Farm worker dies after being crushed by hay bale


Friday, 09 August, 2019


Farm worker dies after being crushed by hay bale

A farm worker has died after being crushed by a 720 kg hay bale, according to Workplace Health and Safety (WHS) Queensland. Early investigations indicate the worker had been removing a strap from a front-end loader’s trailer when a hay bale became unstable and fell from the trailer onto him. However, investigations are ongoing.

Working with hay bales is common in the agricultural industry and comes with serious health and safety risks including: falls from bale stacks; falls from vehicles and machinery used to transport or stack bales; trips and falls over loose bale string; fires; dust exposure — leading to respiratory diseases and infections; and lifting and carrying injuries, WHS Queensland warned.

Workers and bystanders are also at risk of being struck by bales that fall or collapse while loading or unloading trucks or trailers. This can occur if: bales have moved, compressed or collapsed during transit; and are stacked incorrectly or are not secured by appropriate ropes, lashings or methods. However, it can also happen if workers have not been trained to load or unload bales safely or the bale handling equipment was not properly designed, constructed or maintained.

WHS Queensland advised that workers and persons conducting a business or undertaking (PCBUs) should complete a risk management process and implement safe work systems before working with any hay bales to prevent similar incidents. Once the risks have been assessed, PCBUs need to implement control measures to eliminate, or where not reasonably practicable minimise, these risks, according to the hierarchy of control.

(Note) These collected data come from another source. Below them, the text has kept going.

Lemma init_interrupts_installs_witness :
  ∃ s s', init_paging 0xFEC01000 0xFEC02000 0xFEC03000 0xFEC04000 0xFEC05000 0xF800 0xFEC05000 0xFEC06000 0xFEC0A000 small_cpu = Ret tt s ∧
    init_interrupts 0xFEC08000 (λ i, 0xFEC04000 + 16 * i) (λ i, 0xFEC04800 + 16 * i) (small_sys (mem s)) = Ret tt s' ∧
    gate_to 0xFEC08000 (mach (sk s')) 14 0xFEC040E0 0 ∧ gate_to 0xFEC08000 (mach (sk s')) 33 0xFEC04810 0.
Proof.
  destruct (wp_ret_inv (init_paging (page 1) (page 2) (page 3) 0xFEC04000 0xFEC05000 0xF800 0xFEC05000 0xFEC06000 0xFEC0A000)
    (λ _ s, boot_map 1 2 3 0xF800 0xFEC04000 0xFEC05000 (mem s)) small_cpu) as ([] & s & E & BM).
  { eapply wp_init_paging; [apply small_image|apply small_segments|]. intros s BM _ _ _ _. exact BM. }
  destruct (init_interrupts_installs 1 2 3 0xF800 0xFEC04000 0xFEC05000 0xFEC08000 (λ i, 0xFEC04000 + 16 * i) (λ i, 0xFEC04800 + 16 * i)
    small_image small_idt) with (s := small_sys (mem s)) as (s' & E' & G).
  - unfold NUM_EXCEPTIONS. lia.
  - unfold NUM_IRQS. lia.
  - exact BM.
  - exists s, s'. split; [exact E|]. split; [exact E'|].
    split; [apply (is_gates _ _ _ _ _ _ _ _ _ _ _ G 14)|apply (is_gates _ _ _ _ _ _ _ _ _ _ _ G 33)]; unfold VECTORS; lia.
Defined.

For example, where work practices involving loading or unloading hay bales cannot be eliminated, PCBUs should substitute the loading system for a safer one. Here, PCBUs might replace manual handling with specifically designed bale handling equipment. Mobile plants and handling equipment may need to be modified to ensure they are suitable for the task; however, plants and attachments must only be used according to the manufacturer’s instructions. Self-levelling front-end loader attachments and backboards can prevent bales falling on the operator.

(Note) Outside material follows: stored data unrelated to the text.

Lemma subscribeToStream_returns_first_delivery_error_witness :
  let c := mkContext defaultAddress "foo" "" defaultMessageValue true true false
             [] 0 defaultCursorID 0 defaultAckPolicy in
  let m := Some (mkMessage "bar" 0) in
  let e := ClientError "stream deleted" in
  let ds := [(m, None); (None, Some e); (m, None)] in
  fst (subscribe (B:=MemBroker) c ds (start emptyBroker)) = Returned (Some e)
  /\ stdout (snd (subscribe (B:=MemBroker) c ds (start emptyBroker)))
     = ["Received message with data: bar, offset: 0" +:+ nl].
Proof.
  intros c m e ds.
  assert (Hsetup : fst (setupSession (B:=MemBroker) "foo" "" defaultAddress true
                          (start emptyBroker)) = None).
  { vm_compute. reflexivity. }
  assert (Hrun : subscribeToStream (B:=MemBroker) "foo" "" subscribe_handler
                   defaultAddress true (map message [m] ++ (None, Some e) :: [(m, None)])
                   (start emptyBroker)
                 = (Returned (Some e),
                    say (snd (setupSession (B:=MemBroker) "foo" "" defaultAddress true
                                (start emptyBroker)))
                      ("Received message with data: bar, offset: 0" +:+ nl))).
  { exact (proj1 (proj2 (subscribeToStream_returns_first_delivery_error
             MemBroker MemClient "foo" "" subscribe_handler defaultAddress true
             (start emptyBroker) Hsetup)) [m] None e [(m, None)]). }
  change (subscribe c ds (start emptyBroker))
    with (subscribeToStream (B:=MemBroker) "foo" "" subscribe_handler
            defaultAddress true (map message [m] ++ (None, Some e) :: [(m, None)])
            (start emptyBroker)).
  rewrite Hrun. split; reflexivity.
Defined.

(** A session that is blocked after some deliveries goes on with the next
    ones from the world it is blocked in. *)
Lemma subscribeToStream_continue (B : Type) (HC : Client B)
    (streamName subjectName : string) (handler : Handler)
    (endPointAddress : string) (createStream : bool)
    (ds1 ds2 : list Delivery) (w w1 : World B) :
  subscribeToStream streamName subjectName handler endPointAddress createStream
    ds1 w = (Blocked, w1) ->
  subscribeToStream streamName subjectName handler endPointAddress createStream
    (ds1 ++ ds2) w = deliver handler ds2 w1.
Proof.
  rewrite !subscribeToStream_phases. simpl.
  destruct (fst (setupSession _ _ _ _ w)) as [e|]; [discriminate|].
  intros Hd. rewrite deliver_app, Hd. reflexivity.
Qed.

(** C4.  In an activity stream session that is blocked waiting (Streaming)
    after some deliveries, a message whose payload does not decode is
    reported on standard output and leaves the session blocked waiting; the
    deliveries after it are handled as they would be otherwise, a message
    that decodes being printed with its summary. *)
Theorem malformed_activity_keeps_streaming (B : Type) (HC : Client B)
    (codec : ActivityCodec) (c : Context) (w w1 : World B)
    (ds1 : list Delivery) (m : Message) (e : error) :
  subscribeActivityStream c ds1 w = (Blocked, w1) ->
  Unmarshal (Value m) = Err e ->
  let w2 := say w1 (invalidActivityLine e) in
  subscribeActivityStream c (ds1 ++ [message (Some m)]) w = (Blocked, w2)
  /\ (forall ds2 : list Delivery,
        subscribeActivityStream c (ds1 ++ message (Some m) :: ds2) w
        = deliver subscribeActivityStream_handler ds2 w2)
  /\ (forall (m' : Message) (se : ActivityStreamEvent) (s : string),
        Unmarshal (Value m') = Ok se ->
        activityStr se = Some s ->
        subscribeActivityStream c (ds1 ++ [message (Some m); message (Some m')]) w
        = (Blocked, say w2 (activityLine se s (Offset m')))).
Proof.
  intros Hblocked He w2.
  assert (Hnext : forall ds2 : list Delivery,
            subscribeActivityStream c (ds1 ++ message (Some m) :: ds2) w
            = deliver subscribeActivityStream_handler ds2 w2).
  { intros ds2. unfold subscribeActivityStream in *.
    rewrite (subscribeToStream_continue _ _ _ _ _ _ _ _ _ _ _ Hblocked).
    simpl. rewrite He. reflexivity. }
  split; [|split].
  - apply (Hnext []).
  - exact Hnext.
  - intros m' se s Hse Hs. rewrite Hnext. simpl. rewrite Hse, Hs. reflexivity.
Qed.

Lemma malformed_activity_keeps_streaming_witness :
  let b := mkScript None None None None (Ok 0) in
  let bad := mkMessage "garbage" 0 in
  let good := mkMessage "delete foo" 1 in
  @subscribeActivityStream Script ScriptClient oneEventCodec defaultContext
    ([] ++ [message (Some bad); message (Some good)]) (start b)
  = (Blocked,
     mkWorld b [RpcConnect [defaultAddress]; RpcSubscribe "__activity"]
       [ "Received an invalid activity message from the activity stream: unexpected EOF"
           +:+ nl;
         "Received activity stream message: op: DELETE_STREAM, stream: foo, offset: 1"
           +:+ nl ]).
Proof.
  intros b bad good.
  apply (proj2 (proj2 (malformed_activity_keeps_streaming Script ScriptClient
           oneEventCodec defaultContext (start b)
           (mkWorld b [RpcConnect [defaultAddress]; RpcSubscribe "__activity"] [])
           [] bad (ClientError "unexpected EOF") eq_refl eq_refl))
         good
         (mkActivityStreamEvent ActivityStreamOp_DELETE_STREAM None
            (Some (mkDeleteStreamOp "foo")) None None)
         "stream: foo" eq_refl eq_refl).
Defined.

(** * Properties of the commands *)

(** ** Printing *)

Lemma bindP_pair {A A' : Type} (out : list string) (a : A) (k : A -> Printing A') :
  bindP (out, Some a) k = (out ++ fst (k a), snd (k a)).
Proof. reflexivity. Qed.

Lemma bindP_panic {A A' : Type} (out : list string) (k : A -> Printing A') :
  bindP (out, None) k = (out, None).
Proof. reflexivity. Qed.

(** A sequence of two runs panics exactly when one of them does. *)
Lemma bindP_unit_panics {A : Type} (m : Printing unit) (k : Printing A) :
  snd (bindP m (fun _ => k)) = None <-> snd m = None \/ snd k = None.
Proof.
  destruct m as [out [[]|]]; simpl.
  - split; [intros E; right; exact E|intros [E|E]; [discriminate E|exact E]].
  - split; [intros _; left; reflexivity|intros _; reflexivity].
Qed.

Lemma forEach_panics {A : Type} (l : list A) (body : A -> Printing unit) :
  snd (forEach l body) = None <-> exists x : A, In x l /\ snd (body x) = None.
Proof.
  induction l as [|x l IH]; simpl.
  - split; [discriminate|intros [x [Hx _]]; contradiction].
  - rewrite bindP_unit_panics, IH. split.
    + intros [E|[y [Hy E]]]; [exists x; auto|exists y; auto].
    + intros [y [[<-|Hy] E]]; [left; exact E|right; exists y; auto].
Qed.

Lemma forEach_ok {A : Type} (l : list A) (body : A -> Printing unit)
    (f : A -> list string) :
  (forall x : A, In x l -> body x = (f x, Some tt)) ->
  forEach l body = (flat_map f l, Some tt).
Proof.
  induction l as [|x l IH]; intros Hbody; simpl; [reflexivity|].
  rewrite (Hbody x) by (left; reflexivity).
  rewrite IH by (intros y Hy; apply Hbody; right; exact Hy).
  reflexivity.
Qed.

Lemma forEach_printf {A : Type} (l : list A) (g : A -> string) :
  forEach l (fun x => printf (g x)) = (map g l, Some tt).
Proof.
  induction l as [|x l IH]; simpl; [reflexivity|]. rewrite IH. reflexivity.
Qed.

(** Printing a broker panics exactly on a nil pointer. *)
Lemma printBroker_ok (b : option BrokerInfo) (g : string -> string) :
  b <> None ->
  bindP (brokerString b) (fun s => printf (g s)) = ([g (brokerText b)], Some tt).
Proof. destruct b as [b|]; [reflexivity|intros E; contradiction]. Qed.

Lemma printBroker_panics (b : option BrokerInfo) (g : string -> string) :
  snd (bindP (brokerString b) (fun s => printf (g s))) = None <-> b = None.
Proof.
  destruct b as [b|]; simpl; split; intros E; try reflexivity; discriminate E.
Qed.

Lemma printBrokers_ok (l : list (option BrokerInfo)) (g : string -> string) :
  ~ In None l ->
  forEach l (fun b => bindP (brokerString b) (fun s => printf (g s)))
  = (map (fun b => g (brokerText b)) l, Some tt).
Proof.
  intros Hl.
  rewrite (forEach_ok _ _ (fun b => [g (brokerText b)])).
  - rewrite flat_map_concat_map. rewrite <- (map_map (fun b => g (brokerText b)) (fun s => [s])).
    rewrite <- flat_map_concat_map. f_equal.
    induction (map _ l) as [|s ss IH]; simpl; [reflexivity|]. rewrite IH. reflexivity.
  - intros b Hb. apply printBroker_ok. intros ->. contradiction.
Qed.

Lemma printBrokers_panics (l : list (option BrokerInfo)) (g : string -> string) :
  snd (forEach l (fun b => bindP (brokerString b) (fun s => printf (g s)))) = None
  <-> In None l.
Proof.
  rewrite forEach_panics. split.
  - intros [b [Hb E]]. apply printBroker_panics in E. subst b. exact Hb.
  - intros Hl. exists None. split; [exact Hl|reflexivity].
Qed.

Lemma printf_completes (s : string) : snd (printf s) = None <-> False.
Proof. simpl. split; [discriminate|contradiction]. Qed.

Lemma printPartition_panics (pv : PartitionInfo) :
  snd (printPartition pv) = None <-> In None (partitionBrokers pv).
Proof.
  unfold printPartition, partitionBrokers.
  rewrite bindP_unit_panics, printf_completes.
  destruct (pi_Leader pv) as [leader|]; simpl.
  - rewrite !bindP_unit_panics, !printBrokers_panics, in_app_iff.
    simpl. intuition discriminate.
  - split; [intros _; left; reflexivity|intros _; right; reflexivity].
Qed.

Lemma printPartition_ok (pv : PartitionInfo) :
  ~ In None (partitionBrokers pv) ->
  printPartition pv = (partitionLines pv, Some tt).
Proof.
  unfold printPartition, partitionBrokers, partitionLines. intros Hn.
  assert (Hl : pi_Leader pv <> None) by (intros E; apply Hn; left; exact E).
  assert (Hi : ~ In None (pi_ISR pv)).
  { intros E. apply Hn. right. apply in_or_app. left. exact E. }
  assert (Hr : ~ In None (pi_Replicas pv)).
  { intros E. apply Hn. right. apply in_or_app. right. exact E. }
  rewrite (printBrokers_ok _ (fun s => "     " +:+ s +:+ nl) Hi).
  rewrite (printBrokers_ok _ (fun s => "     " +:+ s +:+ nl) Hr).
  destruct (pi_Leader pv) as [leader|]; [|contradiction].
  unfold brokerString, deref, printf, retP, bindP. simpl.
  rewrite ?app_nil_r, <- ?app_assoc. reflexivity.
Qed.

Lemma printStream_panics (sv : StreamInfo) :
  snd (printStream sv) = None
  <-> In None (flat_map partitionBrokers (si_Partitions sv)).
Proof.
  unfold printStream.
  rewrite !bindP_unit_panics, !printf_completes, forEach_panics, in_flat_map.
  split.
  - intros [[]|[[]|[pv [Hpv E]]]]. exists pv. split; [exact Hpv|].
    apply printPartition_panics. exact E.
  - intros [pv [Hpv E]]. right. right. exists pv. split; [exact Hpv|].
    apply printPartition_panics. exact E.
Qed.

Lemma printStream_ok (sv : StreamInfo) :
  ~ In None (flat_map partitionBrokers (si_Partitions sv)) ->
  printStream sv = (streamLines sv, Some tt).
Proof.
  unfold printStream, streamLines. intros Hn.
  rewrite (forEach_ok _ _ partitionLines).
  - reflexivity.
  - intros pv Hpv. apply printPartition_ok. intros E. apply Hn.
    apply in_flat_map. exists pv. split; assumption.
Qed.

Lemma printMetadata_panics (md : Metadata) :
  snd (printMetadata md) = None <-> In None (metadataBrokers md).
Proof.
  unfold printMetadata, metadataBrokers.
  rewrite !bindP_unit_panics, !printf_completes, forEach_printf,
    printBrokers_panics, forEach_panics, in_app_iff, in_flat_map.
  simpl. split.
  - intros [[]|[E|[[]|[Hb|[[]|[[]|[[sv [Hsv E]]|E]]]]]]]; try discriminate E.
    + left. exact Hb.
    + right. exists sv. split; [exact Hsv|]. apply printStream_panics. exact E.
  - intros [Hb|[sv [Hsv E]]].
    + auto 10.
    + do 6 right. left. exists sv. split; [exact Hsv|].
      apply printStream_panics. exact E.
Qed.

Lemma printMetadata_ok (md : Metadata) :
  ~ In None (metadataBrokers md) ->
  printMetadata md = (metadataLines md, Some None).
Proof.
  unfold printMetadata, metadataBrokers, metadataLines. intros Hn.
  assert (Hb : ~ In None (md_Brokers md)).
  { intros E. apply Hn. apply in_or_app. left. exact E. }
  rewrite forEach_printf.
  rewrite (printBrokers_ok _ (fun s => " " +:+ s +:+ nl) Hb).
  rewrite (forEach_ok _ _ streamLines).
  - unfold printf, retP, bindP. simpl.
    rewrite ?app_nil_r, <- ?app_assoc. reflexivity.
  - intros sv Hsv. apply printStream_ok. intros E. apply Hn.
    apply in_or_app. right. apply in_flat_map. exists sv. split; assumption.
Qed.

(** Whatever the metadata, the addresses are printed before anything can
    go wrong. *)
Lemma printMetadata_begins (md : Metadata) :
  exists rest : list string,
    fst (printMetadata md)
    = ["addresses:" +:+ nl] ++ map (fun addr => " " +:+ addr +:+ nl) (md_Addrs md)
      ++ ["brokers:" +:+ nl] ++ rest.
Proof.
  unfold printMetadata. rewrite forEach_printf.
  unfold printf at 1 2. rewrite !bindP_pair. simpl.
  eexists. reflexivity.
Qed.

Workers and PCBUs can also implement administrative controls. These include where: bales are never strapped or unstrapped while a trailer is being loaded or unloaded; a load or unload sequence is devised to prevent the load becoming unstable and occurs on ground level to reduce the risk of bale dislodgement or vehicle tip-over; and people loading and unloading hay bales are trained, competent, correctly supervised and ensure they always stand clear of the trailer where the loader driver can see them.

More information on working safely with hay bales and mobile plants can be found via WHS Queensland’s website.